The movie has several intersecting stories that culminate into one as it moves forward. The first involves Kate (Griffith) as a waitress and possibly part time mistress for a high roller. Unhappy with her life he calls to have her go buy a new outfit and join him that night. The second is a young man named Brendan (Sean Bean in his second major film role) who bumps into Kate knocking her over at the mall while reading the want ads. He in turn applies for a job at a local jazz club owned by Finney (Sting). Hired he's sent to pick up a visiting jazz band coming in from Poland. He takes them to a hotel for their visit…where Kate shows to meet up with her part time boyfriend Cosmo (Jones).

To tie it altogether it turns out that Cosmo is in town to help celebrate America Days, a business effort with the city of Manchester. His plans are to revitalize the area, tearing down current buildings and creating new jobs and opportunities. His major problem at the moment is that the owner of a jazz club, Finney, refuses to sell. Brendan meets Kate once more when he stops into the restaurant she works in to eat. While there he overhears the plans of a couple of thugs to rob the jazz club and "convince" the owner to sell. The rest of the story unfolds from there.

So a lot of the story here seems to be one piece of the puzzle conveniently fitting into the next over and over again. I found that to be a bit distracting while watching this movie. The fact that each of these characters run into one another in a city the size of Manchester, that the interest of all involved all revolves around one small club, just feels too contrived to be believable. Yes, I know it's a movie but still with this many items one after the other (including the remains of a car wreck entering the city later referenced which places the Polish jazz band working for both Como and Finney) tying into one another it pushes it a bit far.
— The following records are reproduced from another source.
(* ===== verification/ModelDigest.v ===== *)
(** * Digests of the shared model

    The recovery-sequence accumulator ([crates/beryl-model/src/recovery.rs]), the marker
    summaries and digest chains ([asset.rs]) and the recall-page correlation
    ([composer_recall.rs]).  SHA-256 comes from the [sha2] crate: its streaming interface is the
    class [Sha256], and [Sha256Laws] states that the digest of a stream depends on the
    concatenation of what was fed. *)
From stdpp Require Import prelude strings.
From S2P Require Import Prelude.
From S2P Require Import Bytes.
From S2P Require Import ModelIds.

Open Scope Z_scope.

Class Sha256 (H : Type) := {
  sha_new : H;
  sha_update : H -> list byte -> H;
  sha_finalize : H -> list byte
}.

Class Sha256Laws (H : Type) `{Sha256 H} := {
  sha256 : list byte -> list byte;
  absorbed : H -> list byte;
  absorbed_new : absorbed sha_new = [];
  absorbed_update h bs : absorbed (sha_update h bs) = absorbed h ++ bs;
  finalize_absorbed h : sha_finalize h = sha256 (absorbed h);
  sha256_length bs : length (sha256 bs) = 32%nat
}.

(** ** The recovery-sequence accumulator *)

Definition RECOVERY_DIGEST_DOMAIN : list byte :=
  bytes_of_string "beryl.syndic.recovery-item-sequence.v1" ++ [x00].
The film is incredibly easy to watch though. The cinematography is wonderful with plenty of stylized lighting and sets combining to make it appear to be a location that's seen better days yet has several areas of interest anyway. This is in part due to the fact that it was shot by Roger Deakins who had shot SID AND NANCY the year prior and went on to shoot THE SHAWSHANK REDEMPTION, FARGO, THE BIG LEBOWSKI, NO COUNTRY FOR OLD MEN, SKYFALL and more. Director Mike Figgis also went on to bigger things including directing LEAVING LAS VEGAS. For some reason his star never rose much higher than that film though.
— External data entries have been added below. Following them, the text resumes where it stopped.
(* ===== verification/SyndicValues.v ===== *)
(** * Values of the Syndic store

    [crates/syndic-storage/src/value/]: turn kinds and lifecycles, the input gate, repair
    provenance, and the records the gate refers to.  Identities, nonces and digests are their
    bytes; revisions and ordinals are non-zero 64-bit integers. *)
From stdpp Require Import prelude strings.
From S2P Require Import Prelude.
From S2P Require Import Bytes.
From S2P Require Import ModelIds.

Open Scope Z_scope.

(** ** Turns *)

Inductive ProviderOperationKind := OpContextCompaction.

Inductive TurnKind :=
  | OrdinaryUser
  | BerylLifecycleContinuation
  | BerylDiscussionHandoff
  | ProviderOperation (kind : ProviderOperationKind).

Inductive TurnLifecycle :=
  | TlPending | TlActive | TlComplete | TlInterrupted | TlFailed | TlIncomplete | TlUnknownTerminal.

Definition is_proven_terminal (l : TurnLifecycle) : bool :=
  match l with TlComplete | TlInterrupted | TlFailed | TlIncomplete => true | _ => false end.
Definition blocks_same_thread_start (l : TurnLifecycle) : bool :=
  match l with TlPending | TlActive | TlUnknownTerminal => true | _ => false end.

Inductive TurnTerminalOutcome :=
  | OcComplete | OcInterrupted | OcFailed | OcIncomplete | OcUnknownTerminal.

Definition outcome_lifecycle (o : TurnTerminalOutcome) : TurnLifecycle :=
  match o with
  | OcComplete => TlComplete
  | OcInterrupted => TlInterrupted
  | OcFailed => TlFailed
  | OcIncomplete => TlIncomplete
  | OcUnknownTerminal => TlUnknownTerminal
  end.

Inductive UnsupportedHistoryReason :=
  | UnknownPublicItem | MalformedRequiredField | UnsupportedRequiredPayload
  | HostedImageGeneration | ImpossibleLifecycle.

Inductive TurnIncompleteReason :=
  | StreamLost | AuthorityLost | WorkerStopped | CompletionMismatch | ItemAuditFailed
  | UnsupportedHistory (reason : UnsupportedHistoryReason).

Inductive SyndicValueError :=
  | SvEmptyText (kind : string)
  | SvTextTooLong (kind : string) (maximum actual : Z)
  | SvTooManyScalars (kind : string) (maximum actual : Z)
  | SvNulByte (kind : string) (index : Z)
  | SvSurroundingWhitespace (kind : string)
  | SvControlCharacter (kind : string) (index : Z)
  | SvMissingAlphanumeric (kind : string)
  | SvZeroPositiveValue (kind : string)
  | SvInvalidRange (range_start range_end : Z)
  | SvRangeTooLong (maximum actual : Z)
  | SvContextLengthMismatch (text_bytes range_bytes : Z)
  | SvZeroOrdinal (kind : string)
  | SvOrdinalExhausted (kind : string)
  | SvZeroCount (kind : string)
  | SvCountTooLarge (kind : string) (maximum actual : Z)
  | SvInvalidLineageProof (reason : string)
  | IncompleteTurnRequiresReason.

Record TurnEndStatus := mkEndStatus
  { outcome : TurnTerminalOutcome; incomplete_reason : option TurnIncompleteReason }.

Definition new_end_status (o : TurnTerminalOutcome) (r : option TurnIncompleteReason)
    : result SyndicValueError TurnEndStatus :=
  match o, r with
  | OcIncomplete, None => Err IncompleteTurnRequiresReason
  | _, _ => Ok (mkEndStatus o r)
  end.
Definition end_lifecycle (s : TurnEndStatus) : TurnLifecycle := outcome_lifecycle (outcome s).

Inductive ProviderObservationIssueReason :=
  | CompletionOnlyItemStarted | DuplicateItemStart | MissingItemStart | EventAfterCompletion
  | ItemKindMismatch | CompletionBeforeStart.

Inductive AcceptedInputLifecycle :=
  | AlAdmitted | AlDelivering | AlDelivered | AlRetryable | AlFailed | AlDeliveryUnknown | AlPromoted.
Definition accepted_is_terminal (l : AcceptedInputLifecycle) : bool :=
  match l with AlDelivered | AlFailed | AlDeliveryUnknown | AlPromoted => true | _ => false end.

Inductive NextTurnReason :=
  | NtPendingTurn | NtCompaction | NtStop | NtSteeringRejected | NtProjectionLost
  | NtTerminalHistory | NtUnknownTerminal.

Inductive ResourceKind := RkCode | RkTable | RkImage | RkAttachment | RkLog | RkOther.

Inductive ConversationParent := Root | ParentTurn (turn : list byte).
Definition parent_from_turn (p : option (list byte)) : ConversationParent :=
  match p with Some p => ParentTurn p | None => Root end.
Definition parent_turn (p : ConversationParent) : option (list byte) :=
  match p with Root => None | ParentTurn p => Some p end.

Inductive DiscussionContextOwnerId := OwnerDraft (id : list byte) | OwnerSubmittedTurn (id : list byte).

Record TurnDispatchAnchor := mkAnchor { anchor_snapshot : list byte; anchor_binding_revision : Z }.
Inductive TurnDispatchProvenance :=
  | Unattempted | Activated (a : TurnDispatchAnchor) | Cancelled (a : TurnDispatchAnchor)
  | DispatchProviderOperation.

(** ** Sources and proofs *)

Record CasTurnSource := mkTurnSource { cts_thread : list byte; cts_turn : list byte }.
Record CasItemSource := mkItemSource { cis_turn : CasTurnSource; cis_item : list byte }.

Record CasLoadedSessionGeneration := mkLoaded { loaded_process : Z; loaded_thread : Z }.

Record SelectedPathProof := mkSelectedPath
  { sp_tail : option (list byte); sp_thread_revision : Z; sp_digest : list byte }.
Record CasRepresentedPrefixProof := mkRepresentedPrefix
  { rp_tail : option (list byte); rp_thread_revision : Z; rp_digest : list byte }.

Record PendingSteeringTargetProof := mkPendingSteering
  { ps_binding_revision : Z; ps_snapshot : list byte; ps_turn : list byte; ps_cas_thread : list byte }.
Record SteeringTargetProof := mkSteering { st_pending : PendingSteeringTargetProof; st_cas_turn : list byte }.

Record AcceptedRouteHeadProof := mkRouteHead { rh_generation : Z; rh_revision : Z }.

(** ** Repair *)

Record RepairSourceEventWitness := mkWitness { rw_sequence : Z; rw_digest : list byte }.

Inductive RepairCaptureGapReason :=
  | TerminalCaptureIncomplete | ForcedAbortOrderingUnproven | ProviderObservationIssue.

Inductive RepairProvenanceError :=
  | RpUnknownTerminal | RpMissingIncompleteReason | RpRequiresInterruptedTerminal
  | RpMissingObservationIssue | RpInvalidIssueOrder.

Record RepairCaptureGap := mkGap {
  gap_terminal : RepairSourceEventWitness;
  gap_status : TurnEndStatus;
  gap_reason : RepairCaptureGapReason;
  gap_issue : option RepairSourceEventWitness
}.

Definition new_gap (terminal : RepairSourceEventWitness) (status : TurnEndStatus)
    (reason : RepairCaptureGapReason) (issue : option RepairSourceEventWitness)
    : result RepairProvenanceError RepairCaptureGap :=
  if negb (is_proven_terminal (end_lifecycle status)) then Err RpUnknownTerminal
  else
    _ ← match reason, incomplete_reason status, outcome status, issue with
        | TerminalCaptureIncomplete, None, _, _ => Err RpMissingIncompleteReason
        | ForcedAbortOrderingUnproven, _, OcInterrupted, _ => Ok tt
        | ForcedAbortOrderingUnproven, _, _, _ => Err RpRequiresInterruptedTerminal
        | ProviderObservationIssue, _, _, None => Err RpMissingObservationIssue
        | _, _, _, _ => Ok tt
        end;
    if match issue with Some i => rw_sequence terminal <=? rw_sequence i | None => false end
    then Err RpInvalidIssueOrder
    else Ok (mkGap terminal status reason issue).

Inductive RepairRequestDispositionError := InvalidRevisionTransition.

Record ConsumedRepairRequest := mkConsumed
  { cr_attempt : list byte; cr_source_gate : Z; cr_successor_gate : Z }.

Definition new_consumed (attempt : list byte) (source successor : Z)
    : result RepairRequestDispositionError ConsumedRepairRequest :=
  match checked_next source with
  | Ok next => if next =? successor then Ok (mkConsumed attempt source successor)
               else Err InvalidRevisionTransition
  | Err _ => Err InvalidRevisionTransition
  end.

Inductive RepairRequestDisposition := Available | Consumed (r : ConsumedRepairRequest).

Record RepairRequiredTarget := mkRepairTarget {
  rt_turn : list byte;
  rt_source : CasTurnSource;
  rt_gap : RepairCaptureGap;
  rt_request : RepairRequestDisposition
}.

Inductive RepairResolution := ResIncomplete (reason : TurnIncompleteReason).
Record ResolvedRepair := mkResolved { rr_target : RepairRequiredTarget; rr_resolution : RepairResolution }.

(** ** The input gate *)

Inductive InputGateState :=
  | GateIdle
  | GatePendingTurn (turn : list byte)
  | GateAwaitingSteering (turn : list byte)
  | GateSteerable (turn : list byte)
  | GateAwaitingTerminal (turn : list byte)
  | GateCompacting (turn_id operation_nonce : list byte)
  | GateStopping (turn_id operation_nonce : list byte)
  | GateFinalizingHistory (turn : list byte)
  | GateRepairRequired (target : RepairRequiredTarget).

Definition blocking_turn_id (g : InputGateState) : option (list byte) :=
  match g with
  | GateIdle => None
  | GatePendingTurn turn | GateAwaitingSteering turn | GateSteerable turn
  | GateAwaitingTerminal turn | GateFinalizingHistory turn => Some turn
  | GateCompacting turn_id _ => Some turn_id
  | GateStopping turn_id _ => Some turn_id
  | GateRepairRequired target => Some (rt_turn target)
  end.
Definition compaction_operation_nonce (g : InputGateState) : option (list byte) :=
  match g with GateCompacting _ nonce => Some nonce | _ => None end.
Definition stop_operation_nonce (g : InputGateState) : option (list byte) :=
  match g with GateStopping _ nonce => Some nonce | _ => None end.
Arrow Video is releasing this and they remain one of a handful of companies whose releases should be met with enthusiasm and excitement. The prints they off are always the highest quality and this one is no exception with a beautiful hi def edition of this movie. The extras here are limited but make the movie itself more interesting. They include an audio commentary track with director Figgis moderated by critic Damon Wise, a video appreciation by critic Neil Young discussing the city of Newcastle and how it relates to film especially this one, the theatrical trailer, a reversible sleeve with original and newly commissioned artwork by Jacey and for the first pressing only a booklet written by critic Mark Cunliffe.

Fans of mysteries, film noir and British crime films will find this a must have for their collections. Movie fans will find enough to enjoy in the film itself. And if you love all things Arrow Video like I do, it is one more movie to add to the shelf.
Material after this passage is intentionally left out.